(Saved data entries)
=== Begin Enclosure ===

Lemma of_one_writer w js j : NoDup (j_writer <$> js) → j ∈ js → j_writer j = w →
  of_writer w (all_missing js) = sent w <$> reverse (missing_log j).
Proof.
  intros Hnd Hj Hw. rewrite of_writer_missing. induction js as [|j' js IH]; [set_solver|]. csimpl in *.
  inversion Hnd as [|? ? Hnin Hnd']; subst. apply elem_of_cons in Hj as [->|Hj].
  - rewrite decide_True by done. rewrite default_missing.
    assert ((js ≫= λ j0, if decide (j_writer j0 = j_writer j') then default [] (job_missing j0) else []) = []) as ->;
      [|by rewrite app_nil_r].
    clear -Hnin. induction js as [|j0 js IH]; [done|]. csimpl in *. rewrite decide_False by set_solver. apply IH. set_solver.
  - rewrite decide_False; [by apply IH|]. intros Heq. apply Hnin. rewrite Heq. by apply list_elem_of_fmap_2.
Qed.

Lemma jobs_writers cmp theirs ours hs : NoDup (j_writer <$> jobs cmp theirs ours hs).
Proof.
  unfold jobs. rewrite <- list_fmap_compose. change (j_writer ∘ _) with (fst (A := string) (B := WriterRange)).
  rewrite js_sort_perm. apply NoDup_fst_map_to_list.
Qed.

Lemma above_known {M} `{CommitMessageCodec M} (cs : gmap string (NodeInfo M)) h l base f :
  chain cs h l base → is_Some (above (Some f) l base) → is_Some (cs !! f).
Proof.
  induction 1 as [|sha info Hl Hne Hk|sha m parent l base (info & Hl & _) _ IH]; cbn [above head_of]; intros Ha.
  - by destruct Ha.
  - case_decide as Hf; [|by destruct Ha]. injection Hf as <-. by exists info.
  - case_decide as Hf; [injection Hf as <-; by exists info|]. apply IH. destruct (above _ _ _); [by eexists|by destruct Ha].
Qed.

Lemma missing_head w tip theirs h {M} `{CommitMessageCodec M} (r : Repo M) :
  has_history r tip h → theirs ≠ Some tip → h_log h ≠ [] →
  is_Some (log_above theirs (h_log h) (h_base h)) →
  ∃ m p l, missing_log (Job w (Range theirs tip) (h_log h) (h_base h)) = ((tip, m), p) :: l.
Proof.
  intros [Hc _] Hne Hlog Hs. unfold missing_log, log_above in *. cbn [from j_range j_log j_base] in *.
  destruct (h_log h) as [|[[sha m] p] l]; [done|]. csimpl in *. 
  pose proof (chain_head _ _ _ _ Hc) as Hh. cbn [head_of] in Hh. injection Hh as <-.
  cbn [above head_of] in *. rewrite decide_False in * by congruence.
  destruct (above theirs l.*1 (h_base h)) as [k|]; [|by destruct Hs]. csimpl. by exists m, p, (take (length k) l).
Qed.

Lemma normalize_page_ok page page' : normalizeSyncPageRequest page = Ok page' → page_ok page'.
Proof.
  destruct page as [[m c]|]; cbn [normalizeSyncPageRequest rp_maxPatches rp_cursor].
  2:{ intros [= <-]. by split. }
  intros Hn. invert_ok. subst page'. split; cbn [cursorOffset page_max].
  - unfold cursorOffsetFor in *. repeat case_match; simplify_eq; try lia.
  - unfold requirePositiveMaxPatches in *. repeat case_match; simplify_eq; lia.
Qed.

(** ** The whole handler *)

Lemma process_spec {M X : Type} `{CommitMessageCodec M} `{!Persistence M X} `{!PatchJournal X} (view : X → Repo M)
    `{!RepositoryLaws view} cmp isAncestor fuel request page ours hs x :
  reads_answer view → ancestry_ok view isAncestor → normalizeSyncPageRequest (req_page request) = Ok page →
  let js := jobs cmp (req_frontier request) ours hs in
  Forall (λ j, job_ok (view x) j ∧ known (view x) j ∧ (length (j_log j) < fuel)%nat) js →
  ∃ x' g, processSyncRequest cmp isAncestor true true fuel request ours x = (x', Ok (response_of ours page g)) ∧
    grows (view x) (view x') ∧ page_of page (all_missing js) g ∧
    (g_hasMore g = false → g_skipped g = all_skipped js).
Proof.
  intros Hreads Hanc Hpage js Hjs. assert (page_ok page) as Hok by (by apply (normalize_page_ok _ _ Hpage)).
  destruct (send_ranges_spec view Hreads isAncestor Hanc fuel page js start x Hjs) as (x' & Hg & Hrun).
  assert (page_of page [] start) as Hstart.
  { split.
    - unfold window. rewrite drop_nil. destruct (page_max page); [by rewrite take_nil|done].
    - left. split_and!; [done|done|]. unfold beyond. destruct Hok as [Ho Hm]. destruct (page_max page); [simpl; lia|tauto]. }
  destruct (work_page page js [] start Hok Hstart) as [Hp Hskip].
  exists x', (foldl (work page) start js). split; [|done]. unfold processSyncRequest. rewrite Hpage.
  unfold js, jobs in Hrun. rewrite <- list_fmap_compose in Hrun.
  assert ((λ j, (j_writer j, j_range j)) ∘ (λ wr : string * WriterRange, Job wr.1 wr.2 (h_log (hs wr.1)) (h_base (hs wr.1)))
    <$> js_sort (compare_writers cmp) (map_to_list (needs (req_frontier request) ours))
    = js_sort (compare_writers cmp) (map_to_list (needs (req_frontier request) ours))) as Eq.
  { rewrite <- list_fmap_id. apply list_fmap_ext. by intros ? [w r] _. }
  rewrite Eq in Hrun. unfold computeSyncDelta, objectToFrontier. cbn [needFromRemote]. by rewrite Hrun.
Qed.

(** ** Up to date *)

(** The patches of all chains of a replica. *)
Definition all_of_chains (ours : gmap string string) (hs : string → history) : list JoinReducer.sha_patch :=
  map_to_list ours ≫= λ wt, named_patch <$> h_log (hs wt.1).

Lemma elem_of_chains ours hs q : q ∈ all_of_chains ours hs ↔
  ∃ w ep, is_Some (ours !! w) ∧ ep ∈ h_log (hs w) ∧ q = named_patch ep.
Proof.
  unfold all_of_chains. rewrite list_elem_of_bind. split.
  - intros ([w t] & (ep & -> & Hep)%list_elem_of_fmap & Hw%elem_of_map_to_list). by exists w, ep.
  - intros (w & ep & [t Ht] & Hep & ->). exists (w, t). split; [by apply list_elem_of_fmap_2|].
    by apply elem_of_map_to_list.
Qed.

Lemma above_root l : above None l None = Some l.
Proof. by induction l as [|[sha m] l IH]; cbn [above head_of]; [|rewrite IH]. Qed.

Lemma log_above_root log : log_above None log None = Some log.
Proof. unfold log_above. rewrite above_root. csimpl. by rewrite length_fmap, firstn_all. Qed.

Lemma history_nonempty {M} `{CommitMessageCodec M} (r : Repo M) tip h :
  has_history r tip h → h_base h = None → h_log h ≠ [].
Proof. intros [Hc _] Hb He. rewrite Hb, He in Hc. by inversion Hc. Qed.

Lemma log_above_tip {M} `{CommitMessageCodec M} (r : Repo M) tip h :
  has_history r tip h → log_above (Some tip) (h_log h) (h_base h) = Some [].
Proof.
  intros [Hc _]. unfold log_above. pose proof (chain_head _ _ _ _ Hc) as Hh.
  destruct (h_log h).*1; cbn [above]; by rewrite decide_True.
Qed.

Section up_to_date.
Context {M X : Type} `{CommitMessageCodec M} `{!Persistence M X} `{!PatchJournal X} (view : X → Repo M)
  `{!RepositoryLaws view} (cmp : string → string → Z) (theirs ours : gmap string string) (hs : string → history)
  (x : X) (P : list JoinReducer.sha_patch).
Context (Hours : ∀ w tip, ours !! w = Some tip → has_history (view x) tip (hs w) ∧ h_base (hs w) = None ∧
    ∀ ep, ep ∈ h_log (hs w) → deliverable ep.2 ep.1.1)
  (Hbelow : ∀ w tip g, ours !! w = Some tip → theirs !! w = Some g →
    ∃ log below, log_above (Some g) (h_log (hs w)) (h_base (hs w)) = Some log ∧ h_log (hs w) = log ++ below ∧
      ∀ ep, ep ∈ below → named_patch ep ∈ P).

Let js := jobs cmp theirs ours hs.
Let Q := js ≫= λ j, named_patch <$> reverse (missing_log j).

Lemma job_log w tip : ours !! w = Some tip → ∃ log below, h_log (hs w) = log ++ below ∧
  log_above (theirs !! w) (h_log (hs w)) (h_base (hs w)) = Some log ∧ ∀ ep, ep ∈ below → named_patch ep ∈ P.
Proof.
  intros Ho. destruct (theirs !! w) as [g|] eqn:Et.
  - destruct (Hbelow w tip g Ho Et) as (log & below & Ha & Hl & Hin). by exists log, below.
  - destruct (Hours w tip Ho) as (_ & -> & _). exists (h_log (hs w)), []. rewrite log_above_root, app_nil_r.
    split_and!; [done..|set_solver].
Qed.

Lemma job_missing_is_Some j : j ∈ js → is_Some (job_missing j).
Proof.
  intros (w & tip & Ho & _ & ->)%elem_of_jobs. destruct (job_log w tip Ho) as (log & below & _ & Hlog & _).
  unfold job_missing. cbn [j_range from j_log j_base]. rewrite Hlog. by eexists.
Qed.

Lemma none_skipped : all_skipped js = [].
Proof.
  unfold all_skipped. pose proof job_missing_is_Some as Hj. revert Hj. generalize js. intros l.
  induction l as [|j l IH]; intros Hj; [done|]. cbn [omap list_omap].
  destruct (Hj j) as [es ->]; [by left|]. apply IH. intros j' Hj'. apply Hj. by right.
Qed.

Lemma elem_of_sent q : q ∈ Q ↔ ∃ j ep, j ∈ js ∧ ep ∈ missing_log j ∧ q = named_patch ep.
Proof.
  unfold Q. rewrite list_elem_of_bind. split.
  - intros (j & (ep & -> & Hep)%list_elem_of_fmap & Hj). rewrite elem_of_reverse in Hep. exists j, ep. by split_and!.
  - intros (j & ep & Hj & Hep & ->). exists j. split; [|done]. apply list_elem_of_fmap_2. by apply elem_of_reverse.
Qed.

=== End Enclosure ===
=== Begin Enclosure ===

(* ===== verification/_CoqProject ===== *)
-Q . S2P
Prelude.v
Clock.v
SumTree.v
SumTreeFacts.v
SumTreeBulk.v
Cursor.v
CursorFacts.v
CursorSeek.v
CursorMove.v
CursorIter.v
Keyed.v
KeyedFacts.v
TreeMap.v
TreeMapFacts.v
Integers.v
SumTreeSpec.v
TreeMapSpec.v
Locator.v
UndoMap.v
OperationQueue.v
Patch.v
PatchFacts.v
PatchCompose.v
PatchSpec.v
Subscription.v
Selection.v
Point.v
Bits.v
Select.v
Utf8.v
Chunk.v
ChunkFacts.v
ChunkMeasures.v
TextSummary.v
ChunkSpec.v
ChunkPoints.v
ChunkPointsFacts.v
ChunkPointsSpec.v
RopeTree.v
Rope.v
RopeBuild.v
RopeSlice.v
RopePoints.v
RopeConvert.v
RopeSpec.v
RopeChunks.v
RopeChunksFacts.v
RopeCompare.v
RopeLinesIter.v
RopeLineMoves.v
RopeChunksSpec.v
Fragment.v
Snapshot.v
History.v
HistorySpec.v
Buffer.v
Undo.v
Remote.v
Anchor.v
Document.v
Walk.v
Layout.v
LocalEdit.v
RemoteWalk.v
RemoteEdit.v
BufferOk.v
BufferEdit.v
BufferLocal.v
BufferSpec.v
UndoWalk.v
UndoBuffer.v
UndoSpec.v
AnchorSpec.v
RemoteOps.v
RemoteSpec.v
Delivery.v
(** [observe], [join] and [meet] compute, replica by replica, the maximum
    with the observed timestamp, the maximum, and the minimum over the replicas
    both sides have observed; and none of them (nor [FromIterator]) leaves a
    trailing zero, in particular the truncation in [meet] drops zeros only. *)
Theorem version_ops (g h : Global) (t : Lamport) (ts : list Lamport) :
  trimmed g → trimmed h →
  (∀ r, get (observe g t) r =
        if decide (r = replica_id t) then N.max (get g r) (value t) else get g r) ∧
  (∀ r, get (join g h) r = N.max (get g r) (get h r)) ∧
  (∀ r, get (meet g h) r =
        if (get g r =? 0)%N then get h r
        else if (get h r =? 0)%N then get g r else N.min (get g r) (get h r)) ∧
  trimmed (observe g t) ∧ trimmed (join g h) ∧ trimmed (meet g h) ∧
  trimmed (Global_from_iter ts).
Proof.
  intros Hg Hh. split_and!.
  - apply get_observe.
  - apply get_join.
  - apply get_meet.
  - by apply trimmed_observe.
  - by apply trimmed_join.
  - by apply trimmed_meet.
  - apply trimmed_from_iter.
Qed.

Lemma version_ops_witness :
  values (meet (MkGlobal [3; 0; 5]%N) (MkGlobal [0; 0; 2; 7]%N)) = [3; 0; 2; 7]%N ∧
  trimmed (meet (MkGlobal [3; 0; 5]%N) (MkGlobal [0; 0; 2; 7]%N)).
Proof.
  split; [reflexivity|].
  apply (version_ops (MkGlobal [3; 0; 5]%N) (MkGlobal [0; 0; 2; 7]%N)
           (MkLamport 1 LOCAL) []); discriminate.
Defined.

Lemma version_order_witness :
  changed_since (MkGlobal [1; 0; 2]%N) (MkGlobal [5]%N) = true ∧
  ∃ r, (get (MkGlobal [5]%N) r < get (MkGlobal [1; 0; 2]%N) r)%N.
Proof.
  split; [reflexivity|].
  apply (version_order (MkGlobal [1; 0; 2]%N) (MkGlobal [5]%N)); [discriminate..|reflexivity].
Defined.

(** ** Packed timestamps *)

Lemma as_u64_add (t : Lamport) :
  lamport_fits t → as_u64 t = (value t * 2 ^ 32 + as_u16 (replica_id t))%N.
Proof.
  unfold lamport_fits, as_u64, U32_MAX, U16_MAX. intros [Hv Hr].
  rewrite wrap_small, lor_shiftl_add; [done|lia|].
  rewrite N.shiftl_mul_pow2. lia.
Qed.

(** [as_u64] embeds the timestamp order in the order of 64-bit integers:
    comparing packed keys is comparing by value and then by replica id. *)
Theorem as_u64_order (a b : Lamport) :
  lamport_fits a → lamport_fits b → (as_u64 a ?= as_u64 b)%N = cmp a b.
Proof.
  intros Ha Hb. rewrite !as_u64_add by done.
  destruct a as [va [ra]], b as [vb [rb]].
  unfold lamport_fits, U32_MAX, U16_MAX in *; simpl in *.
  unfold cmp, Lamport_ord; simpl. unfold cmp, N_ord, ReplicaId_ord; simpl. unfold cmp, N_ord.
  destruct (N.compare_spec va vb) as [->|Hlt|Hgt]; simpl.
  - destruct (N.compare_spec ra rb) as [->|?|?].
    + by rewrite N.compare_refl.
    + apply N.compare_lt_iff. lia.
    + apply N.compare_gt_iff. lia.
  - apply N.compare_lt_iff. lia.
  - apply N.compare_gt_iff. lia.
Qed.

=== End Enclosure ===
=== Begin Enclosure ===

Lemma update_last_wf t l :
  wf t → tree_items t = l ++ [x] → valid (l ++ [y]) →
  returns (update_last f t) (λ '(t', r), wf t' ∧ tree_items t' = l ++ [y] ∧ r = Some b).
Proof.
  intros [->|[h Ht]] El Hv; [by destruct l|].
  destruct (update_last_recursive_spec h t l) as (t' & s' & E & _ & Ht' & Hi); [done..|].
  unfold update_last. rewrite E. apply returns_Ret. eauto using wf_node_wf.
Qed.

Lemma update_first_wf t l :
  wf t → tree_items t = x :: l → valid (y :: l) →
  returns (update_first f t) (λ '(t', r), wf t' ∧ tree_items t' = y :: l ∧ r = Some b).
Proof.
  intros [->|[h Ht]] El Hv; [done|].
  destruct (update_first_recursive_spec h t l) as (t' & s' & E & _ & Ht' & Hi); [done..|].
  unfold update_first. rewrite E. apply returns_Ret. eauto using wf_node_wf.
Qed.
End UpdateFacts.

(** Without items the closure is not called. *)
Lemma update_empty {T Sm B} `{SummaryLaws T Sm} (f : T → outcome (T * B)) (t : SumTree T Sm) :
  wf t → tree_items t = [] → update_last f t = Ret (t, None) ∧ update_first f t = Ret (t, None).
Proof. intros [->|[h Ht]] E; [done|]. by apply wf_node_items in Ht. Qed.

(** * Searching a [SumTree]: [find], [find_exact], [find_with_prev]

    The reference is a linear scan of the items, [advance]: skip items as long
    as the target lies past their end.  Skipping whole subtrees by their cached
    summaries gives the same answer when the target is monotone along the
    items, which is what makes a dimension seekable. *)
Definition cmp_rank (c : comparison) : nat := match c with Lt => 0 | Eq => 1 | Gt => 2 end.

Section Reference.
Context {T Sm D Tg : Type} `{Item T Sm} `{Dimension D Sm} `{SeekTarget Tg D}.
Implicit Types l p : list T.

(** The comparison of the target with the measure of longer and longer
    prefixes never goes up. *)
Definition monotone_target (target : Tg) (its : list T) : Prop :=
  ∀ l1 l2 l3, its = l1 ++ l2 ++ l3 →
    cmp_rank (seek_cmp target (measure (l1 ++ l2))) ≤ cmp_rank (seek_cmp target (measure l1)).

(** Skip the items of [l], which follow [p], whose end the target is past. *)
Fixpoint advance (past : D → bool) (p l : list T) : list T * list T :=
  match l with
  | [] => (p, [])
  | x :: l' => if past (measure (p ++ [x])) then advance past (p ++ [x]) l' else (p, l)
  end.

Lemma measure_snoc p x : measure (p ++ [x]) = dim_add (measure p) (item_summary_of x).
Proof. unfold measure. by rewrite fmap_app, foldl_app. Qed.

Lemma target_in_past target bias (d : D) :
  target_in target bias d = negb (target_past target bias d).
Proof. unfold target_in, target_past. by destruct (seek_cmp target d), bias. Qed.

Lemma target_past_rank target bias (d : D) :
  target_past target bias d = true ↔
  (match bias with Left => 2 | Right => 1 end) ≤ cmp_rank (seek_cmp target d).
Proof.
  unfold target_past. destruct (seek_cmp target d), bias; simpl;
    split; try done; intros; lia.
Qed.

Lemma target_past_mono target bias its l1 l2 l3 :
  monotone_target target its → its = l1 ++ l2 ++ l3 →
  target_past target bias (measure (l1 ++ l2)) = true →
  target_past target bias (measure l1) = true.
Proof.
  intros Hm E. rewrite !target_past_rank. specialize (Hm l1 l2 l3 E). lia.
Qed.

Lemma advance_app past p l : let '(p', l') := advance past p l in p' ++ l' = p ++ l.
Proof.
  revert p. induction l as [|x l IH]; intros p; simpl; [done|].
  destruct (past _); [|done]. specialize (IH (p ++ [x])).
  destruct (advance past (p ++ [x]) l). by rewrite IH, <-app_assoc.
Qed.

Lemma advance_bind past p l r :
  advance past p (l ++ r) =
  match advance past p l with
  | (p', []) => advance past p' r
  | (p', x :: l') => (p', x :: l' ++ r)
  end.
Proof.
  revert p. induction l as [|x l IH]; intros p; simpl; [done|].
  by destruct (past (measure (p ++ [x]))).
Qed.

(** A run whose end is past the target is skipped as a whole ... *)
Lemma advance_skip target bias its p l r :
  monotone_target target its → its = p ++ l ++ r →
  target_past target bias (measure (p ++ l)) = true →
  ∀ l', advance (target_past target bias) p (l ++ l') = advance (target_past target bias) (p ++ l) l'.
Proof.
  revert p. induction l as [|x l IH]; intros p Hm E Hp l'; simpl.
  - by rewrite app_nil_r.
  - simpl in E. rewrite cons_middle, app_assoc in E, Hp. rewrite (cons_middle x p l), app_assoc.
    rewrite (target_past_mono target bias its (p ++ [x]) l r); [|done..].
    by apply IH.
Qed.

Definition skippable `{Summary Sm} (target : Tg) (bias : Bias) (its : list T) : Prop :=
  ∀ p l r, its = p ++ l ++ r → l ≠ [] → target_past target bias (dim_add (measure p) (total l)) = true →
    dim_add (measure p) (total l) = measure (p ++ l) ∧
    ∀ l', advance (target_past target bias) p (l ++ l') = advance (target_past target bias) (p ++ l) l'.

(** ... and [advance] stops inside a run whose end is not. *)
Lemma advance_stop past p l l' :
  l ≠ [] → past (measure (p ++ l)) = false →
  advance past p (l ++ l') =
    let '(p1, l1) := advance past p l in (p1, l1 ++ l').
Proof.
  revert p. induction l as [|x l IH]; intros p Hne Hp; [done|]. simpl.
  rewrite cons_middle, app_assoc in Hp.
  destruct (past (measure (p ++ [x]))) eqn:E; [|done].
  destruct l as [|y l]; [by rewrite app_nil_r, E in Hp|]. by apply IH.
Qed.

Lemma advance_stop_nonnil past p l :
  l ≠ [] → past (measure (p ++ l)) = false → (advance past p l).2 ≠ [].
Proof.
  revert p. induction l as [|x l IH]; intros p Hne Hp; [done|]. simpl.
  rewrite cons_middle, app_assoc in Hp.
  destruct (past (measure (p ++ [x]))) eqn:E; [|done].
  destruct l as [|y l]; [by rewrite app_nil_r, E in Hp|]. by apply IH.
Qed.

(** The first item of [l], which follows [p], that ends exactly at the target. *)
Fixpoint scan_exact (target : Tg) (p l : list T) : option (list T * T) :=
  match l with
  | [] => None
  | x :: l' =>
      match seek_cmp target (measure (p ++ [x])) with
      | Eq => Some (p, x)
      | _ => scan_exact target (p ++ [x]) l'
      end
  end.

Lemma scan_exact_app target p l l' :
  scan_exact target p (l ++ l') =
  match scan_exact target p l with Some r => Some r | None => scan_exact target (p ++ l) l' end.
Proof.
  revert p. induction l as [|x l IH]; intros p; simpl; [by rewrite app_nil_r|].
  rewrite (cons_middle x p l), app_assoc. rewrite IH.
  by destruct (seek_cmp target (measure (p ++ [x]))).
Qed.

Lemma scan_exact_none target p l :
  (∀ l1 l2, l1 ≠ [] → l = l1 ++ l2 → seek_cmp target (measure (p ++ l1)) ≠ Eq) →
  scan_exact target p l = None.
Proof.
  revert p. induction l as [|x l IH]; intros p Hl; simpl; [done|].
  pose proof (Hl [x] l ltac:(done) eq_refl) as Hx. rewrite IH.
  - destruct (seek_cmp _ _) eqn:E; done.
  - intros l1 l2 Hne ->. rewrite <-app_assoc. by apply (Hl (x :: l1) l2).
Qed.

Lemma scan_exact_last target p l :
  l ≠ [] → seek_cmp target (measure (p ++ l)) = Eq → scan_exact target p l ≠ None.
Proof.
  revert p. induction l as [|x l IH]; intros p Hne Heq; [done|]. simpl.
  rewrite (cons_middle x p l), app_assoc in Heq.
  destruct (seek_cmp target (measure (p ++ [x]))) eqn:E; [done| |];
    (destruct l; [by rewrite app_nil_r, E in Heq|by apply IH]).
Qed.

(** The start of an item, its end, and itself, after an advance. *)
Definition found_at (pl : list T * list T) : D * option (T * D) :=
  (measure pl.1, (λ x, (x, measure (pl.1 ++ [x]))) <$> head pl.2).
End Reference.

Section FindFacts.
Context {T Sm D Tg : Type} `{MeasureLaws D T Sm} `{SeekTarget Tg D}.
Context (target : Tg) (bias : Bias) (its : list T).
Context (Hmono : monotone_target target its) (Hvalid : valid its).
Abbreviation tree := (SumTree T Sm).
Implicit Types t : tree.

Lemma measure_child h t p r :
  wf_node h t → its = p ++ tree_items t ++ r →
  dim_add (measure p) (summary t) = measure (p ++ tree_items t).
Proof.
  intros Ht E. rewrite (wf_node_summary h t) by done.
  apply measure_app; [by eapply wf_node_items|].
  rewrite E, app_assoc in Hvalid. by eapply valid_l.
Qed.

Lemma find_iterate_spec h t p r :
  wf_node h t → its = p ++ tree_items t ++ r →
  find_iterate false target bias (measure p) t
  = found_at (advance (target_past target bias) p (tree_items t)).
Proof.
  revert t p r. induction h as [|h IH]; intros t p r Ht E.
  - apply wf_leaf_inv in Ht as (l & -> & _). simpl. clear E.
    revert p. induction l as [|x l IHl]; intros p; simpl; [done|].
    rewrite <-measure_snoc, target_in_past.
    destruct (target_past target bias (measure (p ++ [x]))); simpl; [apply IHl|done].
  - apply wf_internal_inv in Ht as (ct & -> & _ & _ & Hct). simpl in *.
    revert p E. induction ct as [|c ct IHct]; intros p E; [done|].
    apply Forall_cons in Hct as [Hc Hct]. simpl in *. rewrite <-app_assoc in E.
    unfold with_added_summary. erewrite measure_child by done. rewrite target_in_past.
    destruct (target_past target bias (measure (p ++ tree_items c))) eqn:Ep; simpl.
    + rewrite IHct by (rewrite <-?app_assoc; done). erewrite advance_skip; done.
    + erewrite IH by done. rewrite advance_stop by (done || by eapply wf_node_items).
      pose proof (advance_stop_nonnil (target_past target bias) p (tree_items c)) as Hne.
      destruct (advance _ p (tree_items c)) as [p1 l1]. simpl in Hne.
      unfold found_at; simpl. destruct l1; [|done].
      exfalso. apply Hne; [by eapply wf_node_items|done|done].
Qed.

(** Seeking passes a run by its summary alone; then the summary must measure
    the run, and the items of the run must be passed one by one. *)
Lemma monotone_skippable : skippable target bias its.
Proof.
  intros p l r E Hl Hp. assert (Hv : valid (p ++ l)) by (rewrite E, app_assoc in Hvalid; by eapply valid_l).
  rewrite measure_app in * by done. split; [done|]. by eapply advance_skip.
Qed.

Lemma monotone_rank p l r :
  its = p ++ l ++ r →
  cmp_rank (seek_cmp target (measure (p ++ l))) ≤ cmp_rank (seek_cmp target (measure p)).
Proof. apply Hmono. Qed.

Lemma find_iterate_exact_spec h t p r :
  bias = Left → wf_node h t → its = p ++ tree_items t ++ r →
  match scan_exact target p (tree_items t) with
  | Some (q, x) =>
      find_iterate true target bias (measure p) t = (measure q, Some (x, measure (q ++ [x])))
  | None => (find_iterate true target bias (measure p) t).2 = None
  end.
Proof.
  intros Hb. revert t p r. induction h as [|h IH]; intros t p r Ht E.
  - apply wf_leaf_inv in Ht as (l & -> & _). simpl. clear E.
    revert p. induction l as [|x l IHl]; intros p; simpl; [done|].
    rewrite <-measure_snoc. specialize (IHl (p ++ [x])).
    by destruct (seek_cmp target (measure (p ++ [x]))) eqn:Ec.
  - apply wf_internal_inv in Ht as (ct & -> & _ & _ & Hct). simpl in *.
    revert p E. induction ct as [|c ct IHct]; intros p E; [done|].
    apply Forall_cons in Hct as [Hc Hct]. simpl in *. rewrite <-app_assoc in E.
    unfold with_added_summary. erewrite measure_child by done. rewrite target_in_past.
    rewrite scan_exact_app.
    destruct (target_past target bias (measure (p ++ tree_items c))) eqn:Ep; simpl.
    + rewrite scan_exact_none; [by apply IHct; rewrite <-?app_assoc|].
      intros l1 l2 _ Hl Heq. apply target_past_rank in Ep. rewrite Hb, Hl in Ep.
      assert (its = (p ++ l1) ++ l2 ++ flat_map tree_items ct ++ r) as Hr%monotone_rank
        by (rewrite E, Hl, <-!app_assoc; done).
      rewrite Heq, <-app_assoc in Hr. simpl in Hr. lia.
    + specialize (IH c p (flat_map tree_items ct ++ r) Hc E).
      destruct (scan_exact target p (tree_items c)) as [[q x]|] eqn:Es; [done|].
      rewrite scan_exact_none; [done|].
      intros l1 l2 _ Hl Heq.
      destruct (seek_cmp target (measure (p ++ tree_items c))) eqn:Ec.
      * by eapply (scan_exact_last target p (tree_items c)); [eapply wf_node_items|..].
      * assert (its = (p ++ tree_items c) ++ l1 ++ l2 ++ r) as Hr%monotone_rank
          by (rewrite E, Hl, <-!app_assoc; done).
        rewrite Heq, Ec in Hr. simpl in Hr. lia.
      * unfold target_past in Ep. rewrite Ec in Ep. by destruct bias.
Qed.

=== End Enclosure ===

■ **WHAT THE TASK REQUIRES**: Whenever the word "specialize" shows up in a line of the entries above, copy that line.

■ **TASK OUTPUT**:
  intros Hm E. rewrite !target_past_rank. specialize (Hm l1 l2 l3 E). lia.
  destruct (past _); [|done]. specialize (IH (p ++ [x])).
    rewrite <-measure_snoc. specialize (IHl (p ++ [x])).
    + specialize (IH c p (flat_map tree_items ct ++ r) Hc E).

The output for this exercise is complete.